Task input>
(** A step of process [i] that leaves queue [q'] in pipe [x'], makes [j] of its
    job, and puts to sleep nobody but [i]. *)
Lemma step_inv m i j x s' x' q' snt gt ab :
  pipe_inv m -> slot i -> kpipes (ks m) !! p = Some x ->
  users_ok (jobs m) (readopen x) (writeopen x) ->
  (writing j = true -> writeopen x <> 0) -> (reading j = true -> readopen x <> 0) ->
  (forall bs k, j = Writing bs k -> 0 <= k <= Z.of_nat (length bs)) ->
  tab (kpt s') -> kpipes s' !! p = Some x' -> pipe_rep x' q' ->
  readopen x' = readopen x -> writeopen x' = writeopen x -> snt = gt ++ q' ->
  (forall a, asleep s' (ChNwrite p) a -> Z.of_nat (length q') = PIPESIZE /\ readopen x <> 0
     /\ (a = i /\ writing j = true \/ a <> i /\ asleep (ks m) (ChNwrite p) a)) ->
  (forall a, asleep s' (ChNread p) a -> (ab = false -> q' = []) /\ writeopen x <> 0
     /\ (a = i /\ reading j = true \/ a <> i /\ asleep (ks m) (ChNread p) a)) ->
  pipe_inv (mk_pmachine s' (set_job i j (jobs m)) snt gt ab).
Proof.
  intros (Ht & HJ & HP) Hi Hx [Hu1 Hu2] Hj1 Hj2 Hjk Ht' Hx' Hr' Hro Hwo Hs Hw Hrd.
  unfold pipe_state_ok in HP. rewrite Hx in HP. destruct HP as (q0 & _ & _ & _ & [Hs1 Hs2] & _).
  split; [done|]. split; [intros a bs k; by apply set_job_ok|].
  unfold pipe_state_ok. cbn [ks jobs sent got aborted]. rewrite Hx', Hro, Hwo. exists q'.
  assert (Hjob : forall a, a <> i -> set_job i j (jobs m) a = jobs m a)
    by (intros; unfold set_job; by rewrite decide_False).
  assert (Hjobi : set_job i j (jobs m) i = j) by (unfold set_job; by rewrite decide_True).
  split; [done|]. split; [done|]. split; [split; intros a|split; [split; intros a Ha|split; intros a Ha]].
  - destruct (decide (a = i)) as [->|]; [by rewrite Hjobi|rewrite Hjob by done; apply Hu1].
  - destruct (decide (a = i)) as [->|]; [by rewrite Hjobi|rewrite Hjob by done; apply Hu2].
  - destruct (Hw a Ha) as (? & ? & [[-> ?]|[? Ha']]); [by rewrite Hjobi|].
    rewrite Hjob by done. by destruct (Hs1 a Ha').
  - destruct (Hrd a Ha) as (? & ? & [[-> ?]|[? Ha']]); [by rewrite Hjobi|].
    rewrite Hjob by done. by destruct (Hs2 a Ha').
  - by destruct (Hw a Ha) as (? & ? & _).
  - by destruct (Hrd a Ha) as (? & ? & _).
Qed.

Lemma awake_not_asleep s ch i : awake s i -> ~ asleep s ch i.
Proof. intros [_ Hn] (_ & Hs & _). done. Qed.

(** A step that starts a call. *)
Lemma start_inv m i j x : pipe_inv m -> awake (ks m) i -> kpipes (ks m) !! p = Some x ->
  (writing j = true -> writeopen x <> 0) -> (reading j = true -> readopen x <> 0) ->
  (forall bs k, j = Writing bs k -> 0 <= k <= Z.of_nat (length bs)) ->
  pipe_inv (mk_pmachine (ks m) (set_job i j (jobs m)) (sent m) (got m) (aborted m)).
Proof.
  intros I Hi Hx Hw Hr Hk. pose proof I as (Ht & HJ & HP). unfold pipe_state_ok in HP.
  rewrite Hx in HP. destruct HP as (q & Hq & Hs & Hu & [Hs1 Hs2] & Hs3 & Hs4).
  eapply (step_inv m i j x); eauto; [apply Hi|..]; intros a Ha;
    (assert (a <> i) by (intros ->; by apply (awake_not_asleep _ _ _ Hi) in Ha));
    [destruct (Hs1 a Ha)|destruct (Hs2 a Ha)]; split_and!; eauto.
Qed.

--

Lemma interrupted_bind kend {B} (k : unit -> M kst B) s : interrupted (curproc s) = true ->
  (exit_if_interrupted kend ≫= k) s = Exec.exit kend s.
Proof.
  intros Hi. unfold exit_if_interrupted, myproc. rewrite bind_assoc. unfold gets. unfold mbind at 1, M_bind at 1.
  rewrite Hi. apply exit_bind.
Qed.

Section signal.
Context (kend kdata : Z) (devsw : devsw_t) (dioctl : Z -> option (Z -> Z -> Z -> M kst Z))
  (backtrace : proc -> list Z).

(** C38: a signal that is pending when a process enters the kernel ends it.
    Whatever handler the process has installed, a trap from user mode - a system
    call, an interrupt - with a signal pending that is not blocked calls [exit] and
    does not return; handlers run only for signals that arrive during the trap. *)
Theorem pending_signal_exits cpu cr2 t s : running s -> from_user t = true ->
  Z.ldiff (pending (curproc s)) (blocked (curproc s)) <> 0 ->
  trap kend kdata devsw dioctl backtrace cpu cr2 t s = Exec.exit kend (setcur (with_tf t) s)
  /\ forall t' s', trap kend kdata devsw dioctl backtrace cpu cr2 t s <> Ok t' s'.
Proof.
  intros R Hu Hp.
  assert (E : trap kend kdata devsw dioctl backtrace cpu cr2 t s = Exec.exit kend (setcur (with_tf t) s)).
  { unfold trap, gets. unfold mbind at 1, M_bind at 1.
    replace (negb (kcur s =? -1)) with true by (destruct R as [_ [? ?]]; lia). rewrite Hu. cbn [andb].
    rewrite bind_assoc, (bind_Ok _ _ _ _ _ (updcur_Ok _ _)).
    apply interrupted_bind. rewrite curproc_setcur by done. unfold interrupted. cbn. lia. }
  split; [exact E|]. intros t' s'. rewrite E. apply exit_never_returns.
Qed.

* * *

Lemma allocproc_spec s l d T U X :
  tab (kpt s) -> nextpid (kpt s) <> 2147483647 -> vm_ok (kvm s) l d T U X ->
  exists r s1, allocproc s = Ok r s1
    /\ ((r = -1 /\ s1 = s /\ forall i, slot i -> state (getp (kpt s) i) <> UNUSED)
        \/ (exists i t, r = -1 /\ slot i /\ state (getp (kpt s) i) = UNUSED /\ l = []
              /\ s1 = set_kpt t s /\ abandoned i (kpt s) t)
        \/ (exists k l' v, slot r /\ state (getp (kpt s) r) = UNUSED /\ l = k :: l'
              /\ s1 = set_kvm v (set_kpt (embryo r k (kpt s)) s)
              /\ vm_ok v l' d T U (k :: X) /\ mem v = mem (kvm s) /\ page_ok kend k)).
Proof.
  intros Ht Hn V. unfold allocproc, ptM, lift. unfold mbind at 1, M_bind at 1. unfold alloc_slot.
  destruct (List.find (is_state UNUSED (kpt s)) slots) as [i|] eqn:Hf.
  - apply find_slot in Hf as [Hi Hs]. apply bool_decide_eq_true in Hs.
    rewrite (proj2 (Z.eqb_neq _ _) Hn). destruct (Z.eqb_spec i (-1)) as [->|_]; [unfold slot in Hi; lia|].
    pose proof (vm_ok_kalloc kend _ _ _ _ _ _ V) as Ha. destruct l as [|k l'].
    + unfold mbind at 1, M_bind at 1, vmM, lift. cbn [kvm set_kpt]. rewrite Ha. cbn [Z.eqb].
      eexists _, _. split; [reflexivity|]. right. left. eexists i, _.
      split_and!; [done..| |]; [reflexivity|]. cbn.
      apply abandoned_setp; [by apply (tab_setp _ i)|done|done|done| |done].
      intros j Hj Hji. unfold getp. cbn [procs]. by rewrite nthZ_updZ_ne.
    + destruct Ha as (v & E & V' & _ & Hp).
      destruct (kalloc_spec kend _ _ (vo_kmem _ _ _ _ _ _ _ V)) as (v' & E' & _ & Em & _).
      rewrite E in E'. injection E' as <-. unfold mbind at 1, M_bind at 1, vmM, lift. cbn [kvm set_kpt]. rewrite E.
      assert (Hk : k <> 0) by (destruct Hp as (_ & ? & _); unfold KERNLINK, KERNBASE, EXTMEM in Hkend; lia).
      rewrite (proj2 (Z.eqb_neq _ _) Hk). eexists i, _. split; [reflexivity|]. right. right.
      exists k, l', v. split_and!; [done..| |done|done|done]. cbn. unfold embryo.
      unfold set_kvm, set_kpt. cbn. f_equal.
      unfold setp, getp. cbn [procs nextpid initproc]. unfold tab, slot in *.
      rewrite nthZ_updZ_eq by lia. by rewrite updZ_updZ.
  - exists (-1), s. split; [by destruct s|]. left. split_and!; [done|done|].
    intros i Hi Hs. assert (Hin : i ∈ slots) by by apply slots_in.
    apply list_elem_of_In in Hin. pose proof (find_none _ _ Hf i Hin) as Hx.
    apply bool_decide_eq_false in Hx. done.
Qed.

Exercise instructions>
Copy verbatim, from the listing above, each line from the one containing "(** A step of" down to the one containing "assert (Hjobi : set_job", inclusive.

Solution for this task>
(** A step of process [i] that leaves queue [q'] in pipe [x'], makes [j] of its
    job, and puts to sleep nobody but [i]. *)
Lemma step_inv m i j x s' x' q' snt gt ab :
  pipe_inv m -> slot i -> kpipes (ks m) !! p = Some x ->
  users_ok (jobs m) (readopen x) (writeopen x) ->
  (writing j = true -> writeopen x <> 0) -> (reading j = true -> readopen x <> 0) ->
  (forall bs k, j = Writing bs k -> 0 <= k <= Z.of_nat (length bs)) ->
  tab (kpt s') -> kpipes s' !! p = Some x' -> pipe_rep x' q' ->
  readopen x' = readopen x -> writeopen x' = writeopen x -> snt = gt ++ q' ->
  (forall a, asleep s' (ChNwrite p) a -> Z.of_nat (length q') = PIPESIZE /\ readopen x <> 0
     /\ (a = i /\ writing j = true \/ a <> i /\ asleep (ks m) (ChNwrite p) a)) ->
  (forall a, asleep s' (ChNread p) a -> (ab = false -> q' = []) /\ writeopen x <> 0
     /\ (a = i /\ reading j = true \/ a <> i /\ asleep (ks m) (ChNread p) a)) ->
  pipe_inv (mk_pmachine s' (set_job i j (jobs m)) snt gt ab).
Proof.
  intros (Ht & HJ & HP) Hi Hx [Hu1 Hu2] Hj1 Hj2 Hjk Ht' Hx' Hr' Hro Hwo Hs Hw Hrd.
  unfold pipe_state_ok in HP. rewrite Hx in HP. destruct HP as (q0 & _ & _ & _ & [Hs1 Hs2] & _).
  split; [done|]. split; [intros a bs k; by apply set_job_ok|].
  unfold pipe_state_ok. cbn [ks jobs sent got aborted]. rewrite Hx', Hro, Hwo. exists q'.
  assert (Hjob : forall a, a <> i -> set_job i j (jobs m) a = jobs m a)
    by (intros; unfold set_job; by rewrite decide_False).
  assert (Hjobi : set_job i j (jobs m) i = j) by (unfold set_job; by rewrite decide_True).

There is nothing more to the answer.